医保基金监管始终是国家医保局近年来的一大工作重点。2021年5月,国家医保局制定出台《医疗保障基金使用监督管理条例》(简称《条例》),为加强医保基金监管奠定基础。

《条例》实施近五年来,监管工作取得显著成效,各级医保部门通过协议处理、行政处罚等方式共追回医保资金约1200亿元,智能监管挽回基金损失95亿元;初步扭转了医保基金监管“宽松软”被动局面。

2025年,全国医保系统共追回医保基金342亿元,其中医保经办审核核查挽回278亿元,查实欺诈骗保机构1626家,移交司法机关1678家、移交纪检监察机关1.9万家、移交卫生健康等行政部门5.9万家。联合公安机关侦办医保案件3776起,抓获犯罪嫌疑人10357名。通过智能监管子系统挽回医保基金损失30亿元。

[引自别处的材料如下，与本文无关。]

(** C2. History is immutable, on a database that was opened without the reset flag:
    whatever is called after a block became final (more blocks, refused ones,
    transactions, readers, with or without exceptions), the index keeps the
    block, the node keeps its parent and its metadata and shows the same
    objects, and the head is never lower. *)
Theorem history_immutable data limit ct ct' :
  reachable data limit ct -> rtc step ct ct' ->
  remembers ct ct' /\
  forall h h' b b', di_head (ct_db ct) = Some h -> di_head (ct_db ct') = Some h' ->
    backend_of (di_store (ct_db ct)) h = Some b -> backend_of (di_store (ct_db ct')) h' = Some b' ->
    bk_revision b <= bk_revision b'.
Proof.
  intros H Hst. destruct (reachable_chain data limit ct H) as (key & h0 & _ & C & Sh & _).
  destruct (steps_chain key ct ct' 0 h0 C Sh Hst) as (h1 & C' & _ & R). split; [done|]. intros h h' b b' Hh Hh' Hb Hb'.
  assert (h0 = h) as -> by (pose proof (iw_head _ _ _ (co_index _ _ _ _ C)); congruence).
  assert (h1 = h') as -> by (pose proof (iw_head _ _ _ (co_index _ _ _ _ C')); congruence).
  destruct (iw_head_entry _ _ _ (co_index _ _ _ _ C)) as [hid Hhe]. destruct (iw_head_final _ _ _ (co_index _ _ _ _ C)) as (d & Hd & Hf).
  destruct R as [[l El] RF]. destruct (RF _ _ d Hhe Hd Hf) as (d' & Hd' & Hs & _).
  pose proof Hb as (d0 & Hd0 & Hbd)%backend_of_eq. assert (d0 = d) as -> by congruence.
  unfold shape_of in Hs. rewrite Hbd in Hs. destruct (sd_backend d') as [b1|] eqn:Hb1; [|by injection Hs].
  injection Hs as _ Hf' _ Hr _. rewrite <- Hr.
  apply (iw_longest _ _ _ (co_index _ _ _ _ C') hid h b1 b'); [rewrite El; apply elem_of_app; by left| | |done].
  - exists d'. split; [done|congruence].
  - unfold backend_of. by rewrite Hd'.
Qed.

(** C11. Every block that is accepted in a history, after the database was opened
    without the reset flag, is signed with the key the genesis names. *)
Theorem accepted_blocks_signed data limit ct b now rc ct' :
  reachable data limit ct -> process_block b now ct = Ret (inl rc) ct' ->
  genesis_lookup genesis_object data = Some (account_public_key (b_signer b)) /\
  verify (account_public_key (b_signer b)) (b_signature b) (b_id b) = true.
Proof.
  intros H Hrun. destruct (reachable_chain data limit ct H) as (key & h & Hk & C & Sh & _).
  pose proof (process_block_chain key ct b now 0 h C Sh) as Hc. rewrite Hrun in Hc. destruct Hc as [_ Hs].
  split; [by rewrite (Hs rc eq_refl)|].
  destruct (process_block_accepted uninit1 uninit2 ct b now 0 h rc ct' (co_index _ _ _ _ C) Hrun)
    as (p & pb & node & i1 & receipt & ct2 & (Hv & _) & _).
  unfold block_validate in Hv. repeat (case_bool; [done|]). bool_to_prop. done.
Qed.

(** ** Progress *)

(** A block without transactions, signed with the genesis key. *)
Lemma apply_block_empty n b c :
  open_block n c -> b_transactions b = [] ->
  view_of (cx_store c) (node_ptr n) genesis_object = Some (account_public_key (b_signer b)) ->
  exists rc m, apply_block uninit1 uninit2 b c = Ret (inl rc) (set_meter m c).
Proof.
  intros Hob Hts Hk. unfold apply_block, the_node. rewrite bind_assoc, bind_gets, (ob_node _ _ Hob), bind_ret.
  set (c1 := set_meter (set_resource_limits default_limits (cx_meter c)) c).
  rewrite (bind_Ret _ _ c tt c1) by done. rewrite bind_gets. cbv zeta. unfold sn_get. fold genesis_object.
  rewrite (bind_Ret _ _ c1 (view_of (cx_store c) (node_ptr n) genesis_object) c1).
  2:{ unfold on_cstore, zoom. cbn [cx_store c1 set_meter].
      by rewrite (sd_get_ok _ _ _ (rd_store _ (ob_ready _ _ Hob)) (open_block_live _ _ Hob)). }
  rewrite Hk, bytes_eqb_refl, Hts. cbn [negb]. cbn [apply_transactions]. rewrite bind_ret. eexists _, _. reflexivity.
Qed.

(** The digest of a node depends on its delta alone. *)
Lemma merkle_root_delta st st' p m st1 :
  st_deltas st' !! p = st_deltas st !! p -> sd_get_merkle_root p st = Ret m st1 ->
  exists st2, sd_get_merkle_root p st' = Ret m st2.
Proof.
  intros Hs. unfold sd_get_merkle_root, bind, deref. rewrite Hs. destruct (st_deltas st !! p) as [d|]; [|done].
  destruct (negb (sd_final d)); [done|]. destruct (sd_merkle_root d); [intros [= -> _]; by exists st'|].
  unfold unptr. destruct (sd_backend d); [|done]. intros [= <- _]. eexists. reflexivity.
Qed.

Lemma check_parent_ok b p ct d pb ct0 :
  live (di_store (ct_db ct)) p -> st_deltas (di_store (ct_db ct)) !! p = Some d -> sd_backend d = Some pb ->
  sd_final d = true -> b_height b = u64 (bk_revision pb + 1) -> (b_previous b = zero_digest -> b_height b = 1) ->
  on_db (pn_merkle_root p) ct = Ret (b_state_merkle_root b) ct0 ->
  exists ct1, check_parent b p ct = Ret (inl 0) ct1.
Proof.
  intros Hl Hd Hb Hf Hh Hz Hm. unfold check_parent. destruct (bytes_eqb _ _) eqn:Ez; bool_to_prop.
  { rewrite (Hz Ez), Z.eqb_refl. by eexists. }
  rewrite (bind_Ret _ _ _ _ _ Hm), bytes_eqb_refl. cbn [negb].
  pose proof (reads_Ret _ _ _ _ (on_node_reads _ (merkle_root_cached p)) Hm) as (st & Hc & E0).
  destruct (cached_lookup _ _ _ _ Hc Hd) as (d' & Hd' & [= _ Hb' _ Hf']).
  set (c := set_node (Some (Node true p)) (new_context (di_store (ct_db ct0)) (ct_cache ct0) read_only)).
  destruct (ctx_head_run c p d' pb) as (prev & root & st' & Hrun & _ & _);
    [done|cbn; rewrite E0; by eapply cached_live|cbn; by rewrite E0|congruence|congruence|].
  unfold bind at 1, in_context, zoom. fold c. rewrite Hrun. cbn [hi_height hi_time]. rewrite Hh, Z.eqb_refl. by eexists.
Qed.

(** A well-formed empty block on the head [h]. *)
Record next_block (ct : controller) (h : ptr) (hb : backend) (b : block) (now : Z) : Prop := {
  nb_valid : block_validate b = true;
  nb_new : entry_find (b_id b) (di_entries (ct_db ct)) = None;
  nb_id : b_id b <> null_id;
  nb_empty : b_transactions b = [];
  nb_previous : b_previous b = bk_id hb;
  nb_height : b_height b = bk_revision hb + 1;
  nb_root : exists ct0, on_db (pn_merkle_root h) ct = Ret (b_state_merkle_root b) ct0;
  nb_time : 0 < b_timestamp b <= u64 (milliseconds (now + time_delta))
}.

Lemma next_block_parent key ct h hb b now node i1 :
  chain_ok key ct 0 h -> backend_of (di_store (ct_db ct)) h = Some hb -> bk_revision hb <= default_irreversible_threshold ->
  next_block ct h hb b now -> new_node (ct_db ct) 0 h h hb b node i1 ->
  exists ct1, check_parent b h (set_db i1 ct) = Ret (inl 0) ct1.
Proof.
  intros C Hhb Hlow [_ _ _ _ Hprev Hht [ct0 Hroot] _] Nn. unfold default_irreversible_threshold in Hlow.
  pose proof (co_index _ _ _ _ C) as W. destruct (iw_head_entry _ _ _ W) as [hid Hhe].
  destruct (wf_entry _ _ _ W _ _ Hhe) as (Hlh & hb' & Hhb' & Hhid). cbn [fst snd] in *.
  assert (hb' = hb) as -> by congruence. subst hid.
  destruct (linked_chain _ _ _ _ C _ _ Hhe) as (_ & _ & hb' & Hhb2 & H0). assert (hb' = hb) as -> by congruence.
  destruct (nn_live _ _ _ _ _ _ _ _ Nn h Hlh) as (Hlh1 & _ & Hsame).
  destruct (iw_head_final _ _ _ W) as (d & Hd & Hf). pose proof Hhb as (d0 & Hd0 & Hbd)%backend_of_eq.
  assert (d0 = d) as -> by congruence.
  assert (exists ct2, on_db (pn_merkle_root h) (set_db i1 ct) = Ret (b_state_merkle_root b) ct2) as [ct2 Hm].
  { unfold on_db, pn_merkle_root, on_store, zoom in Hroot. destruct (sd_get_merkle_root h _) as [m st| |] eqn:Em in Hroot; [|done..].
    injection Hroot as -> _. destruct (merkle_root_delta _ (di_store i1) _ _ _ Hsame Em) as [st' Em'].
    eexists. by apply on_db_Ret, on_store_Ret. }
  apply (check_parent_ok b h (set_db i1 ct) d hb ct2); [done|cbn; by rewrite Hsame|done|done| | |done].
  { rewrite u64_small by (unfold u64_ok; lia). done. }
  intros Hz. rewrite Hprev in Hz. change zero_digest with null_id in Hz.
  pose proof (entry_find_elem _ _ _ (iw_nodup _ _ _ W) Hhe) as Hfh. rewrite Hz in Hfh.
  rewrite (entry_find_elem _ _ _ (iw_nodup _ _ _ W) (co_root_id _ _ _ _ C)) in Hfh. injection Hfh as <-.
  destruct (co_root_revision _ _ _ _ C) as (rb & Hrb & Hr0). assert (rb = hb) as -> by congruence. lia.
Qed.

Lemma empty_block_applied b node ct :
  open_node node ct -> b_transactions b = [] ->
  view_of (di_store (ct_db ct)) node genesis_object = Some (account_public_key (b_signer b)) ->
  exists rc ct', in_context block_application (Some (Node true node)) (apply_block uninit1 uninit2 b) ct = Ret (inl rc) ct' /\
    ct_db ct' = ct_db ct.
Proof.
  intros (Hwf & Hl & Hf) Hts Hk.
  destruct (apply_block_empty (Node true node) b _ (in_block_open ct node Hwf Hl Hf block_application true) Hts Hk) as (rc & m & Hrun).
  eexists rc, _. unfold in_context, zoom. rewrite Hrun. split; [done|]. cbn. apply set_store_same.
Qed.

(** An empty block on the head passes all checks; what is left is to make it
    final. *)
Lemma next_block_applied ct h hb b now :
  chain_ok (account_public_key (b_signer b)) ct 0 h -> short ct -> backend_of (di_store (ct_db ct)) h = Some hb -> next_block ct h hb b now ->
  exists rc ct2 node nb hb2,
    process_block b now ct = finish_block b node rc ct2 /\ chain_ok (account_public_key (b_signer b)) ct2 0 h /\
    di_entries (ct_db ct2) = di_entries (ct_db ct) ++ [(b_id b, node)] /\
    view_of (di_store (ct_db ct2)) node genesis_object = Some (account_public_key (b_signer b)) /\
    backend_of (di_store (ct_db ct2)) node = Some nb /\ bk_revision nb = bk_revision hb + 1 /\
    backend_of (di_store (ct_db ct2)) h = Some hb2 /\ bk_revision hb2 = bk_revision hb /\ 0 <= bk_revision hb <= default_irreversible_threshold.
Proof.
  intros C Sh Hhb Hnb. pose proof Hnb as [Hv Hnew Hid Hts Hprev Hht _ Ht]. pose proof (co_index _ _ _ _ C) as W.
  destruct (iw_head_entry _ _ _ W) as [hid Hhe]. destruct (wf_entry _ _ _ W _ _ Hhe) as (Hlh & hb' & Hhb' & Hhid).
  cbn [fst snd] in *. assert (hb' = hb) as -> by congruence. subst hid. pose proof (Sh _ _ _ Hhe (iw_head_final _ _ _ W) Hhb) as Hlow.
  assert (connectable ct b h) as Hcn.
  { split; [done|]. split; [done|]. split; [rewrite Hprev; by apply (entry_find_elem _ _ _ (iw_nodup _ _ _ W))|]. split; [apply W|done]. }
  destruct (process_block_connect uninit1 uninit2 ct b now 0 h h hb W Hcn Hhb) as (node & i1 & Nn & ->).
  destruct (new_node_chain _ ct 0 h b h hb node i1 C Sh Hcn Hhb Nn) as (C1 & _ & _ & nb & Hnbk & Hrev).
  destruct (next_block_parent _ ct h hb b now node i1 C Hhb Hlow Hnb Nn) as [ct1 Hc].
  pose proof (nn_wf _ _ _ _ _ _ _ _ Nn) as W1. pose proof (new_node_live _ _ _ _ _ _ _ _ Nn) as Hln.
  pose proof (reads_Ret _ _ _ _ (check_parent_reads b h) Hc) as Hr.
  pose proof (reads_extended node (set_db i1 ct) _ (iw_store _ _ _ W1) Hr) as Hx.
  assert (view_of (di_store (ct_db ct1)) node genesis_object = Some (account_public_key (b_signer b))) as Hk.
  { rewrite (reads_view _ _ _ _ Hr). cbn [ct_db set_db]. rewrite (nn_view _ _ _ _ _ _ _ _ Nn). eapply C; [done|apply W]. }
  destruct (empty_block_applied b node ct1) as (rc & ct2 & Ha & Edb);
    [by eapply extended_open; [exact Hx|split; [apply W1|split; [done|apply Nn]]]|done|done|].
  unfold connect_block. cbv zeta. rewrite (bind_Ret _ _ _ _ _ Hc), (proj2 (Z.ltb_ge _ _)), (proj2 (Z.leb_gt _ _)) by lia.
  cbn [orb]. rewrite (bind_Ret _ _ _ _ _ Ha).
  destruct (extended_chain _ _ _ 0 h node C1 (nn_open _ _ _ _ _ _ _ _ Nn) Hx) as (C2 & _ & _). destruct Hx as (st & E & Hg & _).
  cbn [ct_db set_db] in *. destruct (shape_backend _ _ _ _ Hg Hln Hnbk) as (nb2 & Hnb2 & [= _ Hr2 _]).
  destruct (nn_live _ _ _ _ _ _ _ _ Nn h Hlh) as (Hlh1 & _ & Hsame).
  destruct (shape_backend _ _ h hb Hg Hlh1) as (hb2 & Hhb2 & [= _ Hrh2 _]); [unfold backend_of in *; by rewrite Hsame|].
  destruct (linked_chain _ _ _ _ C _ _ Hhe) as (_ & _ & hb' & Hhb3 & H0). assert (hb' = hb) as -> by congruence.
  exists rc, ct2, node, nb2, hb2. split; [done|]. split; [destruct C2; by constructor; rewrite Edb|]. rewrite Edb. split; [rewrite E; apply Nn|].
  split; [done|]. rewrite E. cbn. split; [done|]. split; [lia|]. split; [done|]. split; [done|]. by split.
Qed.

为更好贯彻落实《条例》,《医疗保障基金使用监督管理条例实施细则》(简称《实施细则》)经2026年2月12日国家医疗保障局局务会议审议通过,已于今年4月1日起施行。

《实施细则》对监管中的典型突出问题作出细化规定,重点打击倒卖“回流药”等问题,同时明确定点医药机构、药贩子等职业骗保人及参保人员的行为规范与责任边界。此外,《实施细则》第三十条第二款明确,药品追溯码可以作为医保部门执法取证的依据。

除依托药品追溯码强化取证监管外,2026年医保基金飞行检查将持续加码。据国家医保局2026年部门预算披露,2025年飞行检查共发现361家违规定点医药机构;2026年拟安排3268.08万元专项经费,保障飞行检查现场核查的数据服务支撑。

与此同时,医保部门将持续升级科技监管能力。过去实践中,DRG/DIP支付方式下违法行为性质的认定和基金损失计算一直是个难题,国家医保局将持续创新拓展“人工智能+医保监管”的实践路径和应用场景,基于“一病一档”建设,探索开发与DRG/DIP支付方式相适配的单病种及多病种监管模型,破解DRG/DIP支付方式下高编高套、分解住院、转嫁费用等监管难点,推动基金监管从项目监管向项目和病种协同监管转变。

此外,全流程智能监管体系加快完善。统筹推进医药机构端事前提醒、经办端事中审核、行政端事后监管“三道防线”建设,形成梯次拦截违法违规行为的协同效应;坚持“两条腿走路”,加快推进事前提醒系统落地应用,力争2026年底前实现定点医药机构接入率达到70%以上。